Diversified agriculture and forestry company TWK Investments cashed in on a gap in the market left by the war in Ukraine as it grew its exports, particularly of wood chips, as European countries look for alternative sources for timber to Russia.
Revenue from the timber segment, which accounts for more than one-fifth of total revenue, increased 16.7% to R1.88bn, the company said on Wednesday in its 2022 results to end-August. This increase was largely driven by the performance in wood chip exports, lumber and treated pole products, and timber sales.
Wood chips are often used in the production of pulp, which is in turn used for the production of paper, tissues, toilet paper and cardboard boxes.
According to TWK Investments, softwood lumber accounted for almost half of the export value of Belarus, Russia, and Ukraine in 2021. However, the disruption from the war has hit global markets as these countries account for close to one quarter of global lumber shipments in 2021.
“We are getting more queries from Spain, where we do export to, but also Portugal and even Germany,” CEO André Myburgh said on Wednesday in an interview with Business Day.
Asia, including Japan and China, has traditionally been the largest markets for the company headquartered in eMkhondo (formerly Piet Retief) in Mpumalanga. Myburgh added that windfalls such as plantations in Australia becoming smaller, Vietnam reaching near maximum capacity and a weaker rand helped.
In terms of financials, total revenue from continuing operations increased 17.8% to R9.96bn, also helped by improved trading conditions and higher revenue from fertiliser sales. Most of the revenue was generated in its retail and mechanisation segment (50.9%), followed by timber (22%) and grain (17.5%). The rest came from motors and tyres, financial services and corporate.
Net profit after tax rose two fifths to R362.9m and headline earnings per share (HEPS), a measure of profit that strips out impairments and one-off items, jumped 45% to 863c.
The company, with a market cap of R1.88bn at the end of the reporting period, declared a final dividend of 150c.
The company exports most of its products and is in talks with port and freight rail operator Transnet about a possible public-private partnership that could result in it maintaining the part of the port in Richards Bay that it uses.

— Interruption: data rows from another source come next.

(** ** Starting relays *)
(** nothing that was there is lost *)
Definition kept h h' : Prop := forall k pid, SMap.find k (relays h) = Some pid -> SMap.find k (relays h') = Some pid.
Definition sound h h' : Prop := managed h' /\ present h' /\ kept h h'.
Lemma sound_refl h : managed h -> present h -> sound h h.
Proof. intros Hm Hp. split; [done|]. split; [done|]. by intros k pid Hk. Qed.
Lemma managed_process h pid p : managed h -> present h -> procs h !! pid = None ->
  managed (set_procs (<[pid := p]> (procs h)) h) /\ present (set_procs (<[pid := p]> (procs h)) h).
Proof.
  intros [Hs He Hr] Hp Hn. split; [split; [done| |done]|].
  - intros k q Hk. destruct (He k q Hk) as [H0 (info & ep & eps & Hi & Hnm & Hep & Hpr)]. split; [done|]. exists info, ep, eps.
    split_and!; [done..|]. intros r. cbn. rewrite lookup_insert_ne; [by apply Hpr|]. intros ->. destruct (Hp k q Hk) as [x Hx]. congruence.
  - intros k q Hk. cbn. destruct (decide (pid = q)) as [->|Hne]; [rewrite lookup_insert_eq; by eexists|].
    rewrite lookup_insert_ne by done. by apply (Hp k).
Qed.
Lemma managed_insert h pid info ep eps : managed h -> present h -> pid <> 0 -> is_Some (procs h !! pid) -> endpoints info = ep :: eps ->
  (forall p, procs h !! pid = Some p -> exe p = EmptyString \/ argv p = relay_args relayExe hostName ep) ->
  SMap.find (rname info) (relays h) = None ->
  sound h (set_regs (SMap.insert (rname info) info (regs h)) (set_relays (SMap.insert (rname info) pid (relays h)) h)).
Proof.
  intros [[Hs Hg] He Hr] Hp H0 Hin Hep Hpr Hnew. split; [split|split].
  - cbn. split; by apply sorted_insert.
  - cbn. intros k q. rewrite find_insert. destruct (String.eqb_spec k (rname info)) as [->|Hne].
    + intros [= <-]. split; [done|]. exists info, ep, eps. cbn. by rewrite find_insert_eq.
    + intros Hk. destruct (He k q Hk) as [Hq (i & e & es & Hi & Hn)]. split; [done|]. exists i, e, es. cbn. by rewrite find_insert_ne.
  - cbn. intros k. rewrite !find_insert. destruct (String.eqb k (rname info)); [done|]. apply Hr.
  - intros k q. cbn. rewrite find_insert. destruct (String.eqb k (rname info)); [by intros [= <-]|]. apply Hp.
  - intros k q Hk. cbn. rewrite find_insert_ne; [done|]. intros ->. congruence.
Qed.
Lemma start_relays_ok arr : forall h, managed h -> present h -> exists h', start_relays arr h = Ok (tt, h') /\ sound h h'.
Proof.
  induction arr as [|info arr IH]; intros h Hm Hp; [exists h; split; [done|by apply sound_refl]|]. cbn [RelayManager.start_relays]. erewrite bind_ok by reflexivity.
  destruct (SMap.find (rname info) (relays h)) eqn:Ef; [by apply IH|].
  assert (exists pid h1, StartRelayProcess fork exec relayExe hostName info h = Ok (pid, h1) /\ relays h1 = relays h /\ managed h1 /\ present h1 /\
    (pid = 0 \/ (exists ep eps, endpoints info = ep :: eps /\ is_Some (procs h1 !! pid) /\
      forall p, procs h1 !! pid = Some p -> exe p = EmptyString \/ argv p = relay_args relayExe hostName ep))) as (pid & h1 & E & Er & Hm1 & Hp1 & Hs).
  { unfold StartRelayProcess. destruct (endpoints info) as [|ep eps]; [exists 0, h; split_and!; try done; by left|].
    destruct (Z.ltb_spec (fork (procs h)) 0) as [Hlt|Hge]; [exists 0, h; split_and!; try done; by left|].
    destruct (Hfork (procs h) Hge) as [H0 Hn]. eexists _, _. split; [done|]. split; [done|].
    match goal with |- managed (set_procs (<[_ := ?p]> _) _) /\ _ => destruct (managed_process h _ p Hm Hp Hn) as [Hm' Hp'] end. split; [done|]. split; [done|]. right.
    exists ep, eps. split; [done|]. cbn. rewrite lookup_insert_eq. split; [by eexists|]. intros p [= <-]. destruct (exec relayExe); [by right|by left]. }
  erewrite bind_ok by exact E. destruct (Z.eqb_spec pid 0) as [->|H0].
  - erewrite bind_ok by reflexivity. destruct (IH h1 Hm1 Hp1) as (h' & E' & Hm' & Hp' & Hk'). exists h'. split; [done|]. split; [done|]. split; [done|].
    intros k q Hk. apply Hk'. by rewrite Er.
  - destruct Hs as [|(ep & eps & Hep & Hin & Hpr)]; [done|]. erewrite bind_ok by reflexivity.
    destruct (managed_insert h1 pid info ep eps Hm1 Hp1 H0 Hin Hep Hpr) as (Hm2 & Hp2 & Hk2); [by rewrite Er|].
    destruct (IH _ Hm2 Hp2) as (h' & E' & Hm' & Hp' & Hk'). exists h'. split; [exact E'|]. split; [done|]. split; [done|].
    intros k q Hk. apply Hk', Hk2. by rewrite Er.
Qed.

Myburg said TWK Investments has a plant outside the port and its products are delivered to the port via conveyor belt, but the section inside the port, which Transnet should maintain, is “problematic”.
“We are looking at possibly taking control of that and managing it on their behalf,” he said.
Anthony Clark, an analyst at Small Talk Daily Research, believes TWK Investments will continue to benefit from the demand for paper and pulp productions, particularly as state-owned SA Forestry Company (Safcol) remains in dire need of access to more land for planting forests to service the surging demand for timber.
“If you’re a private business, in due course, as these biological assets grow, the underlying resource that you have will increase in demand. If the state is unable to provide logs, the private sector will pick up the slack and that is where the real money will be made,” he said.